»»

(** The pair at position [j] is made of the children [2j] and [2j+1]. *)
Lemma pairs_nth_error {A : Type} (l : list A) :
  forall j a b,
    nth_error (pairs l) j = Some (a, b)
    <-> nth_error l (2 * j) = Some a /\ nth_error l (2 * j + 1) = Some b.
Proof.
  induction l as [|x|x y r IH] using list_ind2; intros j a b.
  - simpl. destruct j; simpl; split; intros H; try discriminate;
      destruct H; discriminate.
  - destruct j as [|j]; simpl; split; try discriminate.
    + intros [_ H]. discriminate.
    + intros [H _]. replace (j + S (j + 0)) with (S (2 * j)) in H by lia.
      simpl in H. destruct (2 * j); discriminate.
  - destruct j as [|j].
    + simpl. split.
      * intros H. injection H as -> ->. now split.
      * intros [H1 H2]. congruence.
    + replace (2 * S j) with (S (S (2 * j))) by lia.
      cbn [pairs nth_error plus]. apply IH.
Qed.

(** An unpaired last child is not looked at. *)
Lemma pairs_drop_last {A : Type} (l : list A) (x : A) :
  Nat.even (List.length l) = true -> pairs (l ++ [x]) = pairs l.
Proof.
  induction l as [|a|a b r IH] using list_ind2; intros H.
  - reflexivity.
  - discriminate.
  - cbn [app pairs]. f_equal. apply IH. exact H.
Qed.

(** ** When the parser returns *)




Section CheckedLoop.
Context {A St : Type}.
Variable ok : A -> bool.
Variable step : A -> St -> result St.

End CheckedLoop.









(** ** Occurrences of a text in the joined lines *)

Lemma prefix_append (p b : string) : String.prefix p (p ++ b) = true.
Proof.
  induction p as [|c p IH]; simpl; [now destruct b|].
  destruct (ascii_dec c c); [exact IH | congruence].
Qed.

Lemma occursb_unfold (pat s : string) :
  occursb pat s
  = String.prefix pat s
    || match s with
       | EmptyString => false
       | String _ r => occursb pat r
       end.
Proof. destruct s; reflexivity. Qed.

Lemma occursb_complete (pat s : string) : occurs pat s -> occursb pat s = true.
Proof.
  intros [a [b ->]]. induction a as [|c a IH].
  - change ("" ++ pat ++ b) with (pat ++ b).
    now rewrite occursb_unfold, prefix_append.
  - change (String c a ++ pat ++ b) with (String c (a ++ pat ++ b)).
    rewrite occursb_unfold, IH. apply orb_true_r.
Qed.

Lemma occursb_absent (pat s : string) : occursb pat s = false -> ~ occurs pat s.
Proof.
  intros H Hocc. apply occursb_complete in Hocc. congruence.
Qed.







(** ** Schemas of the data model generate *)






Lemma generate_returns_script (data : Schema) :
  schema_ok data = true ->
  generate_lsl_script data = Ret (join newline (script_lines data)).
Proof. apply generate_lsl_script_spec. Qed.

Lemma generate_returns_iff (data : Schema) :
  (exists out, generate_lsl_script data = Ret out) <-> schema_ok data = true.
Proof.
  split.
  - intros [out Hout]. destruct (schema_ok data) eqn:Hok; [reflexivity|].
    destruct (proj2 (generate_lsl_script_spec data) Hok) as [e He]. congruence.
  - intros Hok. eexists. now apply generate_returns_script.
Qed.


(** ** Dict updates *)

Lemma key_eqb_refl (k : pykey) : key_eqb k k = true.
Proof. destruct k as [s|]; simpl; [apply String.eqb_refl | reflexivity]. Qed.

Lemma key_eqb_eq (a b : pykey) : key_eqb a b = true -> a = b.
Proof.
  destruct a as [x|], b as [y|]; simpl; intros H; try discriminate; auto.
  apply String.eqb_eq in H. now subst.
Qed.

Lemma dict_get_set_same {V : Type} (d : pydict V) (k : pykey) (v : V) :
  dict_get (dict_set d k v) k = Some v.
Proof.
  induction d as [|[k' v'] r IH]; cbn [dict_set dict_get].
  - now rewrite key_eqb_refl.
  - destruct (key_eqb k k') eqn:Hk; cbn [dict_get]; rewrite Hk; auto.
Qed.

Lemma dict_get_set_other {V : Type} (d : pydict V) (k k2 : pykey) (v : V) :
  key_eqb k2 k = false ->
  dict_get (dict_set d k v) k2 = dict_get d k2.
Proof.
  intros Hne. induction d as [|[k' v'] r IH]; cbn [dict_set dict_get].
  - now rewrite Hne.
  - destruct (key_eqb k k') eqn:Hk; cbn [dict_get].
    + apply key_eqb_eq in Hk. subst k'. now rewrite Hne.
    + now rewrite IH.
Qed.

Lemma for_each_ext {A St : Type} (xs : list A) (b1 b2 : A -> St -> result St) :
  (forall x st, b1 x st = b2 x st) ->
  forall st, for_each xs st b1 = for_each xs st b2.
Proof.
  intros Hext. induction xs as [|x xs IH]; intros st; cbn [for_each].
  - reflexivity.
  - rewrite Hext. destruct (b2 x st); cbn [bind]; auto.
Qed.

(** ** C1: totality of the generator *)

(** The generator raises on a constant whose value is an integer. *)
Lemma integer_value_schema_parsed :
  parse_llsd_xml (Ret integer_value_document) = Ret integer_value_schema.
Proof. vm_compute. reflexivity. Qed.




(** ** C2: the value of a constant *)

(** C2, counterexample.  The constant [MASK] has the value [0x10]; the
    script assigns the name of the constant and the value is nowhere in
    it. *)
Lemma hex_value_not_in_output :
  exists out,
    generate_lsl_script hex_schema = Ret out /\ ~ occurs "0x10" out.
Proof.
  eexists. split.
  - vm_compute. reflexivity.
  - apply occursb_absent. vm_compute. reflexivity.
Qed.

(** Whatever the value texts, the loop over the constants appends the
    same lines, and so the generator does the same. *)
Lemma generate_with_values (f g : pykey -> string) (data : Schema) :
  generate_lsl_script (with_values f data)
  = generate_lsl_script (with_values g data).
Proof.
  unfold generate_lsl_script. cbn [events functions constants with_values].
  match goal with
  | |- bind (for_each _ _ ?b1) _ = bind (for_each _ _ ?b2) _ =>
      rewrite (for_each_ext _ b1 b2); [reflexivity|]
  end.
  intros [name ed] st.
  destruct (get_event_parameters ed) as [ps|e]; cbn [bind]; [|reflexivity].
  destruct (key_eqb name touch_start); [|reflexivity].
  match goal with
  | |- context [for_each (map _ (constants data)) _ ?cb] =>
      assert (Hc : forall h acc,
                 for_each
                   (map (fun c => (fst c, dict_set (snd c) (Some "value")
                                            (VStr (h (fst c)))))
                        (constants data)) acc cb
                 = Ret (acc ++ map const_line (constants data))%list)
  end.
  { intros h. induction (constants data) as [|[n cd] cs IH]; intros acc;
      cbn [map for_each fst snd].
    - now rewrite app_nil_r.
    - unfold get_default at 1 2.
      rewrite dict_get_set_same, dict_get_set_other by reflexivity.
      rewrite normalize_const_value_text. cbn [bind].
      rewrite IH. unfold append, const_line, get_default. cbn [fst snd].
      now rewrite <- app_assoc. }
  now rewrite !Hc.
Qed.

(** C2, amended.  A value text that begins with [0x] is kept as it is;
    any other text becomes the decimal numeral of the integer it denotes,
    or the text between double quotes when it denotes none.  The text so
    obtained is not emitted: whatever texts the constants have as values,
    the generator does the same. *)
Theorem const_value_normalized_not_emitted :
  (forall s, startswith s "0x" = true ->
             normalize_const_value (VStr s) = Ret (VStr s))
  /\ (forall s, startswith s "0x" = false ->
                normalize_const_value (VStr s)
                = Ret (VStr (match py_int s with
                             | Some n => str_of_int n
                             | None => String dquote (s ++ String dquote EmptyString)
                             end)))
  /\ (forall data f g,
         generate_lsl_script (with_values f data)
         = generate_lsl_script (with_values g data)).
Proof.
  split; [|split].
  - intros s Hs. rewrite normalize_const_value_text.
    unfold normalized_text. now rewrite Hs.
  - intros s Hs. rewrite normalize_const_value_text.
    unfold normalized_text. now rewrite Hs.
  - intros data f g. apply generate_with_values.
Qed.

(** ** C3: the errors of the parser *)



(** ** A dict has one entry per key *)

Lemma key_eqb_neq (a b : pykey) : key_eqb a b = false -> a <> b.
Proof. intros H ->. now rewrite key_eqb_refl in H. Qed.

Lemma dict_get_not_in {V : Type} (d : pydict V) (k : pykey) :
  ~ In k (keys d) -> dict_get d k = None.
Proof.
  induction d as [|[k' v] r IH]; cbn [keys map In dict_get fst]; intros Hn.
  - reflexivity.
  - destruct (key_eqb k k') eqn:Hk.
    + apply key_eqb_eq in Hk. subst. tauto.
    + apply IH. unfold keys. tauto.
Qed.

Lemma keys_dict_set {V : Type} (d : pydict V) (k : pykey) (v : V) :
  keys (dict_set d k v)
  = if dict_mem d k then keys d else (keys d ++ [k])%list.
Proof.
  unfold dict_mem.
  induction d as [|[k' v'] r IH]; cbn [dict_set dict_get keys map fst app].
  - reflexivity.
  - destruct (key_eqb k k') eqn:Hk; cbn [keys map fst].
    + reflexivity.
    + fold (keys (dict_set r k v)). rewrite IH. fold (keys r).
      now destruct (dict_get r k).
Qed.

(** [d[k] = v] keeps the keys of a dict distinct. *)
Lemma dict_set_NoDup {V : Type} (d : pydict V) (k : pykey) (v : V) :
  NoDup (keys d) -> NoDup (keys (dict_set d k v)).
Proof.
  intros Hnd. rewrite keys_dict_set. unfold dict_mem.
  destruct (dict_get d k) eqn:Hget; [exact Hnd|].
  apply NoDup_app; [exact Hnd | repeat constructor; auto |].
  intros x Hx [<-|[]].
  clear Hnd. induction d as [|[k' v'] r IH]; [contradiction|].
  cbn [dict_get] in Hget. destruct (key_eqb k k') eqn:Hk; [discriminate|].
  destruct Hx as [Hx|Hx]; cbn [fst] in Hx.
  - subst. now rewrite key_eqb_refl in Hk.
  - now apply IH.
Qed.

Lemma for_each_invariant {A St : Type} (P : St -> Prop)
      (step : A -> St -> result St) (xs : list A) :
  (forall x st st', P st -> step x st = Ret st' -> P st') ->
  forall st st', P st -> for_each xs st step = Ret st' -> P st'.
Proof.
  intros Hstep. induction xs as [|x xs IH]; intros st st' HP; cbn [for_each].
  - intros H. injection H as <-. exact HP.
  - destruct (step x st) as [st1|e] eqn:Hx; cbn [bind]; [|discriminate].
    apply IH. now apply (Hstep x st).
Qed.

(** The sections that the parser builds have distinct keys. *)
Lemma parse_section_NoDup (section_map : Element) (d : pydict (pydict pyval)) :
  parse_section section_map = Ret d -> NoDup (keys d).
Proof.
  rewrite parse_section_pairs.
  apply (for_each_invariant (fun st => NoDup (keys st))); [|constructor].
  intros [k v] st st' Hst. unfold section_step.
  destruct (String.eqb (tag k) "key" && String.eqb (tag v) "map").
  - destruct (parse_item v); cbn [bind]; [|discriminate].
    intros H. injection H as <-. now apply dict_set_NoDup.
  - intros H. injection H as <-. exact Hst.
Qed.

Lemma parse_llsd_xml_keys_distinct (root : Element) (data : Schema) :
  parse_llsd_xml (Ret root) = Ret data -> keys_distinct data.
Proof.
  assert (Hempty : keys_distinct empty_schema)
    by (repeat split; constructor).
  destruct (find root "map") as [main_map|] eqn:Hfind.
  - rewrite (parse_llsd_xml_pairs _ _ Hfind).
    apply (for_each_invariant keys_distinct); [|exact Hempty].
    intros [k v] st st' Hst. unfold schema_step.
    destruct (String.eqb (tag k) "key" && String.eqb (tag v) "map");
      [|intros H; injection H as <-; exact Hst].
    destruct (schema_has (text k));
      [|intros H; injection H as <-; exact Hst].
    destruct (parse_section v) as [sec|e] eqn:Hsec; cbn [bind]; [|discriminate].
    intros H. injection H as <-.
    apply parse_section_NoDup in Hsec.
    destruct Hst as [Hc [He Hf]]. unfold schema_set, keys_distinct.
    destruct (key_eqb (text k) (Some "constants")); [now repeat split|].
    destruct (key_eqb (text k) (Some "events")); [now repeat split|].
    destruct (key_eqb (text k) (Some "functions")); now repeat split.
  - rewrite (parse_llsd_xml_no_map _ Hfind).
    intros H. injection H as <-. exact Hempty.
Qed.

(** A dict that holds [touch_start] holds it once. *)
Lemma single_activation_event {V : Type} (evs : pydict V) :
  NoDup (keys evs) ->
  dict_mem evs touch_start = true ->
  exists evs1 event_data evs2,
    evs = (evs1 ++ (touch_start, event_data) :: evs2)%list
    /\ Forall (fun ev => key_eqb (fst ev) touch_start = false) (evs1 ++ evs2)%list.
Proof.
  unfold dict_mem.
  induction evs as [|[name ed] evs IH]; cbn [keys map fst dict_get];
    intros Hnd Hmem; [discriminate|].
  apply NoDup_cons_iff in Hnd as [Hnotin Hnd].
  destruct (key_eqb touch_start name) eqn:Hk.
  - apply key_eqb_eq in Hk. subst name.
    exists [], ed, evs. split; [reflexivity|].
    cbn [app]. apply Forall_forall. intros [n d] Hin. cbn [fst].
    destruct (key_eqb n touch_start) eqn:Hn; [|reflexivity].
    apply key_eqb_eq in Hn. subst n. exfalso. apply Hnotin.
    change touch_start with (fst (touch_start, d)). now apply in_map.
  - destruct (IH Hnd Hmem) as [evs1 [ed' [evs2 [-> Hall]]]].
    exists ((name, ed) :: evs1), ed', evs2. split; [reflexivity|].
    cbn [app]. constructor; [|exact Hall]. cbn [fst].
    destruct (key_eqb name touch_start) eqn:Hn; [|reflexivity].
    apply key_eqb_eq in Hn. subst name. now rewrite key_eqb_refl in Hk.
Qed.

Lemma plain_blocks (data : Schema) (evs : pydict (pydict pyval)) :
  Forall (fun ev => key_eqb (fst ev) touch_start = false) evs ->
  flat_map (event_block data) evs = flat_map plain_block evs.
Proof.
  induction 1 as [|ev evs Hev _ IH]; cbn [flat_map]; [reflexivity|].
  rewrite IH. f_equal. unfold event_block, event_body. now rewrite Hev.
Qed.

««

Directions for this task: In the records above, how many lines hold the string "texts"? Respond with that number only.

Answer box: 2